Delayed incident creation
This summary is created by Generative AI and may differ from the actual content.
Overview
On July 19th, between 4:36 PM UTC and 5:50 PM UTC, PagerDuty experienced delays processing API events in both the US & EU regions, with events from Microsoft Azure Alerts Integration delayed for the entire duration of the incident. The incident was caused by an Azure configuration change that triggered failsafes on our side. Those failsafes, in turn, caused slow downs in event processing for inbound, API-bourn events. In response, our on-call responders reverted the change made to the Azure integration.

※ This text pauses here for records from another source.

(** C9: frame.  A SignUp or Unregister call leaves the key set of the
    registry, every entry under another name, and the description, schedule
    and capacity of the named entry as they were: at most the participant
    list of the named activity differs.  The other calls (root, list
    activities, login, logout, whoami) return the registry as they found it.
    Hence after any sequence of calls from the initial registry the keys are
    the nine initial activity names and each activity has its initial
    description, schedule and capacity. *)
Theorem registry_frame :
  (∀ activity_name email request (reg : gmap string Activity),
      only_participants_of activity_name reg
        (signup_for_activity activity_name email request reg).2
      ∧ only_participants_of activity_name reg
          (unregister_from_activity activity_name email request reg).2)
  ∧ (∀ checkpw cookie_error call (reg : gmap string Activity),
        if read_only call then handle checkpw cookie_error call reg = reg
        else ∃ activity_name,
               only_participants_of activity_name reg
                 (handle checkpw cookie_error call reg))
  ∧ (∀ checkpw cookie_error calls,
        dom (serve checkpw cookie_error calls activities) = list_to_set activity_names
        ∧ size (serve checkpw cookie_error calls activities) = 9%nat
        ∧ ∀ name a,
            activities !! name = Some a →
            ∃ a', serve checkpw cookie_error calls activities !! name = Some a'
                  ∧ same_details a a').
Proof.
  split; [|split].
  - intros activity_name email request reg.
    split; [apply signup_frame | apply unregister_frame].
  - intros checkpw cookie_error call reg.
    destruct (read_only call) eqn:Hro; [by apply handle_read_only|].
    destruct call; try discriminate; simpl; exists activity_name.
    + apply signup_frame.
    + apply unregister_frame.
  - intros checkpw cookie_error calls.
    destruct (serve_same_catalogue checkpw cookie_error calls activities) as [Hdom Hall].
    split; [by rewrite Hdom, activities_dom|].
    split; [|exact Hall].
    rewrite <- size_dom, Hdom, size_dom. apply activities_size.
Qed.

(** * Further properties of the handlers *)

(** ** [list.remove] *)

Lemma list_remove_Return x l l' :
  list_remove x l = Return l' →
  ∃ before after, l = before ++ x :: after ∧ l' = before ++ after ∧ x ∉ before.
Proof.
  revert l'. induction l as [|y l IH]; intros l'; simpl; [done|].
  destruct (decide (y = x)) as [->|Hne].
  - intros [= <-]. exists [], l. split; [done|]. split; [done|].
    apply not_elem_of_nil.
  - destruct (list_remove x l) as [r|e] eqn:Hr; [|done].
    intros [= <-]. destruct (IH r eq_refl) as (before & after & -> & -> & Hx).
    exists (y :: before), after. split; [done|]. split; [done|].
    apply not_elem_of_cons. split; [congruence | done].
Qed.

This resulted in a full recovery.
Impact
Delays in processing API events in both the US & EU regions, specifically affecting events from Microsoft Azure Alerts Integration for the entire duration of the incident.
Trigger
An Azure configuration change that activated a latent issue in the service, resulting in failures when processing Azure events.
Detection
Errors were detected by monitoring tools, which alerted the on-call responders.
Resolution
On-call responders reverted the changes to the service and redeployed the Azure configurations, resulting in full service restoration. The earlier failed Azure events were also successfully reprocessed.
Root Cause
Configuration changes made to the Azure integration activated a latent issue in the service, causing failures and triggering failsafes that slowed down event processing for all inbound, API-bourn events.